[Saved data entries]
(* ===== verification/Outage.v ===== *)
(** * The outage proxy (testing.rs of pulsestream-store)

    A TCP proxy that tests put in front of PostgreSQL. Three threads of control
    share it: the accept loop, one task per connection, and the test that calls
    [go_down] and [come_up]. The steps below are their atomic actions: the accept
    loop reads the flag and then subscribes to the outage channel, and [go_down]
    clears the flag and then bumps the channel. *)

From S2P Require Import Prelude Text.

(** ** State *)

Inductive ConnPhase := CP_connecting | CP_open | CP_closed.

#[global] Instance ConnPhase_eq_dec : EqDecision ConnPhase.
Proof. solve_decision. Defined.

(** The task of a connection: the generation its receiver has seen, and whether it
    is connecting to the server, copying bytes, or has dropped both sockets. *)
Record Conn := mkConn { conn_seen : Z; conn_phase : ConnPhase }.

(** The accept loop: waiting for a client, between its check of the flag and its
    subscription, or ended by an error of the listener. *)
Inductive AcceptPc := AL_wait | AL_subscribe | AL_ended.

#[global] Instance AcceptPc_eq_dec : EqDecision AcceptPc.
Proof. solve_decision. Defined.

(** [proxy_lowering]: the test is inside [go_down], before [send_modify]. *)
Record OutageProxy := mkOutageProxy {
  proxy_up : bool;
  proxy_generation : Z;
  proxy_lowering : bool;
  proxy_accept : AcceptPc;
  proxy_conns : list Conn
}.
Implicit Types (p : OutageProxy) (c : Conn).

(** [OutageProxy::start]. *)
Definition proxy_start : OutageProxy := mkOutageProxy true 0 false AL_wait [].

(** ** Atomic actions *)

(** [self.up.store(false)], [self.generation.send_modify(|g| *g += 1)],
    [self.up.store(true)]. *)
Definition lower_flag p : OutageProxy :=
  mkOutageProxy false (proxy_generation p) true (proxy_accept p) (proxy_conns p).
Definition bump p : OutageProxy :=
  mkOutageProxy (proxy_up p) (proxy_generation p + 1) false (proxy_accept p) (proxy_conns p).

Definition go_down p : OutageProxy := bump (lower_flag p).
Definition come_up p : OutageProxy :=
  mkOutageProxy true (proxy_generation p) (proxy_lowering p) (proxy_accept p) (proxy_conns p).

(** A client was accepted: [continue] drops it while the flag is down. *)
Definition accept_client p : OutageProxy :=
  mkOutageProxy (proxy_up p) (proxy_generation p) (proxy_lowering p)
    (if proxy_up p then AL_subscribe else AL_wait) (proxy_conns p).

(** [accept_generation.subscribe()], which has seen what was sent before, and the
    spawned task. *)
Definition subscribe p : OutageProxy :=
  mkOutageProxy (proxy_up p) (proxy_generation p) (proxy_lowering p) AL_wait
    (proxy_conns p ++ [mkConn (proxy_generation p) CP_connecting]).

Definition end_accept p : OutageProxy :=
  mkOutageProxy (proxy_up p) (proxy_generation p) (proxy_lowering p) AL_ended (proxy_conns p).

Definition set_conn (i : nat) (phase : ConnPhase) p : OutageProxy :=
  mkOutageProxy (proxy_up p) (proxy_generation p) (proxy_lowering p) (proxy_accept p)
    (alter (λ c, mkConn (conn_seen c) phase) i (proxy_conns p)).

(** [outage.changed()] is ready. *)
Definition outage_seen p c : bool := conn_seen c <? proxy_generation p.

Inductive ProxyAction :=
| PA_accept
| PA_accept_error
| PA_subscribe
| PA_connected (i : nat) (ok : bool)
| PA_copied (i : nat)
| PA_outage (i : nat)
| PA_lower
| PA_bump
| PA_come_up.

(** One action; [None] when it is not enabled. The test runs one call at a time. *)
Definition proxy_step (a : ProxyAction) p : option OutageProxy :=
  match a with
  | PA_accept => if bool_decide (proxy_accept p = AL_wait) then Some (accept_client p) else None
  | PA_accept_error => if bool_decide (proxy_accept p = AL_wait) then Some (end_accept p) else None
  | PA_subscribe => if bool_decide (proxy_accept p = AL_subscribe) then Some (subscribe p) else None
  | PA_connected i ok =>
      c ← proxy_conns p !! i;
      if bool_decide (conn_phase c = CP_connecting)
      then Some (set_conn i (if ok then CP_open else CP_closed) p) else None
  | PA_copied i =>
      c ← proxy_conns p !! i;
      if bool_decide (conn_phase c = CP_open) then Some (set_conn i CP_closed p) else None
  | PA_outage i =>
      c ← proxy_conns p !! i;
      if bool_decide (conn_phase c = CP_open) && outage_seen p c
      then Some (set_conn i CP_closed p) else None
  | PA_lower => if proxy_lowering p then None else Some (lower_flag p)
  | PA_bump => if proxy_lowering p then Some (bump p) else None
  | PA_come_up => if proxy_lowering p then None else Some (come_up p)
  end.

Fixpoint proxy_run (l : list ProxyAction) p : option OutageProxy :=
  match l with
  | [] => Some p
  | a :: l => p' ← proxy_step a p; proxy_run l p'
  end.

(** ** An outage *)

Definition conn_live c : bool := negb (bool_decide (conn_phase c = CP_closed)).

(** The outage is complete: the flag is down, no accept is past its check of the
    flag, and every connection that is not closed will see the change. *)
Record in_outage p : Prop := {
  io_up : proxy_up p = false;
  io_accept : proxy_accept p ≠ AL_subscribe;
  io_conns : Forall (λ c, conn_live c = true → outage_seen p c = true) (proxy_conns p)
}.

(** What is left to do until every connection is closed. *)
Definition conn_work c : nat :=
  match conn_phase c with CP_connecting => 2 | CP_open => 1 | CP_closed => 0 end.
Definition proxy_work p : nat := sum_list_with conn_work (proxy_conns p).

(** No receiver is ahead of the channel. *)
Definition seen_bounded p : Prop := Forall (λ c, conn_seen c ≤ proxy_generation p) (proxy_conns p).

(** The steps of connections. *)
Definition conn_action (a : ProxyAction) : bool :=
  match a with PA_connected _ _ | PA_copied _ | PA_outage _ => true | _ => false end.

Lemma set_conn_forall (P : Conn → Prop) i phase p :
  Forall P (proxy_conns p) →
  (∀ c, proxy_conns p !! i = Some c → P c → P (mkConn (conn_seen c) phase)) →
  Forall P (proxy_conns (set_conn i phase p)).
Proof.
  intros HP Hi. apply Forall_lookup. intros j c. simpl. rewrite Forall_lookup in HP.
  destruct (decide (i = j)) as [<-|]; [|rewrite list_lookup_alter_ne by done; by apply HP].
  rewrite list_lookup_alter_eq. destruct (proxy_conns p !! i) eqn:E; naive_solver.
Qed.

(** The cases of a step of a connection. *)
Lemma conn_step_inv a p p' :
  conn_action a = true → proxy_step a p = Some p' →
  ∃ i c phase, proxy_conns p !! i = Some c ∧ p' = set_conn i phase p ∧
    ((conn_phase c = CP_connecting ∧ phase ≠ CP_connecting) ∨
     (conn_phase c = CP_open ∧ phase = CP_closed)).
Proof.
  intros Ha Hs. destruct a as [| | |i ok|i|i| | |]; try done; simpl in Hs;
    destruct (proxy_conns p !! i) as [c|] eqn:Hi; simplify_eq/=; case_bool_decide; simplify_eq/=.
  - exists i, c, (if ok then CP_open else CP_closed). split_and!; [done..|]. left. by destruct ok.
  - exists i, c, CP_closed. by split_and!; [..|right].
  - destruct (outage_seen p c); simplify_eq. exists i, c, CP_closed. by split_and!; [..|right].
Qed.

Lemma set_conn_work i c phase p :
  proxy_conns p !! i = Some c → (conn_work (mkConn (conn_seen c) phase) < conn_work c)%nat →
  (proxy_work (set_conn i phase p) < proxy_work p)%nat.
Proof.
  intros Hi Hlt. unfold proxy_work. simpl. revert i Hi.
  induction (proxy_conns p) as [|d l IH]; intros [|i] Hi; simplify_eq/=; [|specialize (IH i Hi)];
    unfold conn_work in *; simpl in *; lia.
Qed.

Lemma proxy_step_seen a p p' : seen_bounded p → proxy_step a p = Some p' → seen_bounded p'.
Proof.
  unfold seen_bounded. intros Hs Hstep. destruct (conn_action a) eqn:Ha.
  - destruct (conn_step_inv _ _ _ Ha Hstep) as (i & c & phase & Hi & -> & _).
    by apply (set_conn_forall (λ c, conn_seen c ≤ proxy_generation p)).
  - destruct a; simplify_eq/=; try case_bool_decide; try case_match; simplify_eq/=; try done.
    + apply Forall_app. split; [done|]. by repeat constructor.
    + eapply Forall_impl; [done|]. simpl. lia.
Qed.

Lemma proxy_run_seen l p p' : seen_bounded p → proxy_run l p = Some p' → seen_bounded p'.
Proof.
  revert p. induction l as [|a l IH]; intros p Hs Hr; simplify_eq/=; [done|].
  destruct (proxy_step a p) as [q|] eqn:E; simplify_eq/=. eauto using proxy_step_seen.
Qed.

(** An outage lasts until the proxy comes up, and steps of connections use up the work. *)
Lemma in_outage_step a p p' :
  in_outage p → a ≠ PA_come_up → proxy_step a p = Some p' →
  in_outage p' ∧ length (proxy_conns p') = length (proxy_conns p) ∧
  (proxy_work p' + (if conn_action a then 1 else 0) ≤ proxy_work p)%nat.
Proof.
  intros [Hu Ha Hc] Hne Hs. destruct (conn_action a) eqn:Hca.
  - destruct (conn_step_inv _ _ _ Hca Hs) as (i & c & phase & Hi & -> & Hph).
    split_and!; [split; try done| |].
    + apply (set_conn_forall (λ c, conn_live c = true → outage_seen p c = true)); [done|].
      intros d Hd Hlv Hlive. simplify_eq. apply Hlv. unfold conn_live in *. case_bool_decide; [|done].
      destruct Hph as [[E _]|[E _]]; congruence.
    + by apply length_alter.
    + pose proof (set_conn_work i c phase p Hi) as Hw. unfold conn_work in Hw. simpl in Hw.
      destruct Hph as [[E Hp]|[E ->]]; rewrite E in Hw;
        [destruct phase; [done|specialize (Hw ltac:(lia))..]|specialize (Hw ltac:(lia))]; lia.
  - destruct a; simplify_eq/=; try case_bool_decide; try case_match; simplify_eq/=;
      (split_and!; [|done|unfold proxy_work; simpl; lia]); split; try done; simpl; try by rewrite Hu.
    eapply Forall_impl; [done|]. intros c Hlv Hlive. specialize (Hlv Hlive).
    unfold outage_seen in *. simpl. lia.
Qed.

Lemma in_outage_run l p p' :
  in_outage p → PA_come_up ∉ l → proxy_run l p = Some p' →
  in_outage p' ∧ length (proxy_conns p') = length (proxy_conns p) ∧
  (proxy_work p' + length (filter (λ a, conn_action a = true) l) ≤ proxy_work p)%nat.
Proof.
  revert p. induction l as [|a l IH]; intros p Ho Hn Hr; simplify_eq/=; [by split_and!; [..|lia]|].
  apply not_elem_of_cons in Hn as [Hne Hn].
  destruct (proxy_step a p) as [q|] eqn:E; simplify_eq/=.
  destruct (in_outage_step a p q Ho) as (Hq & Hlen & Hw); [congruence|done|].
  destruct (IH q Hq Hn Hr) as (Hp' & Hlen' & Hw'). split_and!; [done|congruence|].
  rewrite filter_cons. destruct (conn_action a); simpl; lia.
Qed.

(** While a connection is left, one of its steps is enabled. *)
Lemma in_outage_progress p :
  in_outage p → proxy_work p ≠ 0%nat → ∃ a, conn_action a = true ∧ is_Some (proxy_step a p).
Proof.
  intros [_ _ Hc] Hw.
  assert (∃ i c, proxy_conns p !! i = Some c ∧ conn_live c = true) as (i & c & Hi & Hl).
  { unfold proxy_work in Hw. clear Hc. induction (proxy_conns p) as [|d l IH]; simpl in Hw; [done|].
    destruct (conn_live d) eqn:Hd; [by exists 0%nat, d|].
    destruct IH as (i & c & ? & ?); [|by exists (S i), c].
    unfold conn_live in Hd. case_bool_decide as E; [|done]. unfold conn_work in Hw at 1. by rewrite E in Hw. }
  rewrite Forall_lookup in Hc. specialize (Hc i c Hi Hl).
  unfold conn_live in Hl. destruct (conn_phase c) eqn:Hph; try done.
  - exists (PA_connected i false). simpl. rewrite Hi. simpl. by rewrite Hph.
  - exists (PA_outage i). simpl. rewrite Hi. simpl. by rewrite Hph, Hc.
Qed.


Definition one_connection : list ProxyAction := [PA_accept; PA_subscribe; PA_connected 0 true].


(** ** The race *)

(** Connections that have seen the current generation are not closed by an outage
    that is already under way. *)
Lemma race_step a p p' i c :
  proxy_step a p = Some p' → a ≠ PA_bump → proxy_conns p !! i = Some c → outage_seen p c = false →
  ∃ c', proxy_conns p' !! i = Some c' ∧ outage_seen p' c' = false.
Proof.
  intros Hs Hne Hi Ho. destruct (conn_action a) eqn:Hca.
  - destruct (conn_step_inv _ _ _ Hca Hs) as (j & d & phase & Hj & -> & _). simpl.
    destruct (decide (j = i)) as [<-|]; [|exists c; by rewrite list_lookup_alter_ne].
    rewrite list_lookup_alter_eq, Hi. by eexists.
  - destruct a; simplify_eq/=; try case_bool_decide; try case_match; simplify_eq/=;
      try (by exists c). exists c. split; [|done]. by apply lookup_app_l_Some.
Qed.

(** C38. An outage that starts between the accept loop's check of the flag and its
    subscription misses that connection: there is an execution from the start in
    which the proxy is down, the call of [go_down] has returned, and a connection is
    open that no outage step can close, now or after any further steps, until
    [go_down] is called again. *)
Theorem outage_race :
  ∃ l p, proxy_run l proxy_start = Some p ∧ proxy_up p = false ∧ proxy_lowering p = false ∧
    (∃ c, proxy_conns p !! 0%nat = Some c ∧ conn_phase c = CP_open) ∧
    ∀ l' p', PA_bump ∉ l' → proxy_run l' p = Some p' → proxy_step (PA_outage 0) p' = None.
Proof.
  exists [PA_accept; PA_lower; PA_bump; PA_subscribe; PA_connected 0 true].
  eexists. split; [vm_compute; reflexivity|]. split_and!; [done|done|by eexists|].
  intros l' p'.
  assert (∃ c, proxy_conns (mkOutageProxy false 1 false AL_wait [mkConn 1 CP_open]) !! 0%nat = Some c ∧
    outage_seen (mkOutageProxy false 1 false AL_wait [mkConn 1 CP_open]) c = false) as Hc by by eexists.
  revert Hc. generalize (mkOutageProxy false 1 false AL_wait [mkConn 1 CP_open]).
  induction l' as [|a l' IH]; intros p (c & Hi & Hseen) Hn Hr; simplify_eq/=.
  - rewrite Hi. simpl. rewrite Hseen. by rewrite andb_false_r.
  - apply not_elem_of_cons in Hn as [Hne Hn]. destruct (proxy_step a p) as [q|] eqn:E; simplify_eq/=.
    apply (IH q); [|done|done]. eapply race_step; [done|congruence|done|done].
Qed.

Exercise instructions | All lines above from the one holding "proxy_step a p = Some p' → a" to the one holding "open that no", inclusive, are to be copied exactly; no other line is wanted.

Solution to this problem |
  proxy_step a p = Some p' → a ≠ PA_bump → proxy_conns p !! i = Some c → outage_seen p c = false →
  ∃ c', proxy_conns p' !! i = Some c' ∧ outage_seen p' c' = false.
Proof.
  intros Hs Hne Hi Ho. destruct (conn_action a) eqn:Hca.
  - destruct (conn_step_inv _ _ _ Hca Hs) as (j & d & phase & Hj & -> & _). simpl.
    destruct (decide (j = i)) as [<-|]; [|exists c; by rewrite list_lookup_alter_ne].
    rewrite list_lookup_alter_eq, Hi. by eexists.
  - destruct a; simplify_eq/=; try case_bool_decide; try case_match; simplify_eq/=;
      try (by exists c). exists c. split; [|done]. by apply lookup_app_l_Some.
Qed.

(** C38. An outage that starts between the accept loop's check of the flag and its
    subscription misses that connection: there is an execution from the start in
    which the proxy is down, the call of [go_down] has returned, and a connection is
    open that no outage step can close, now or after any further steps, until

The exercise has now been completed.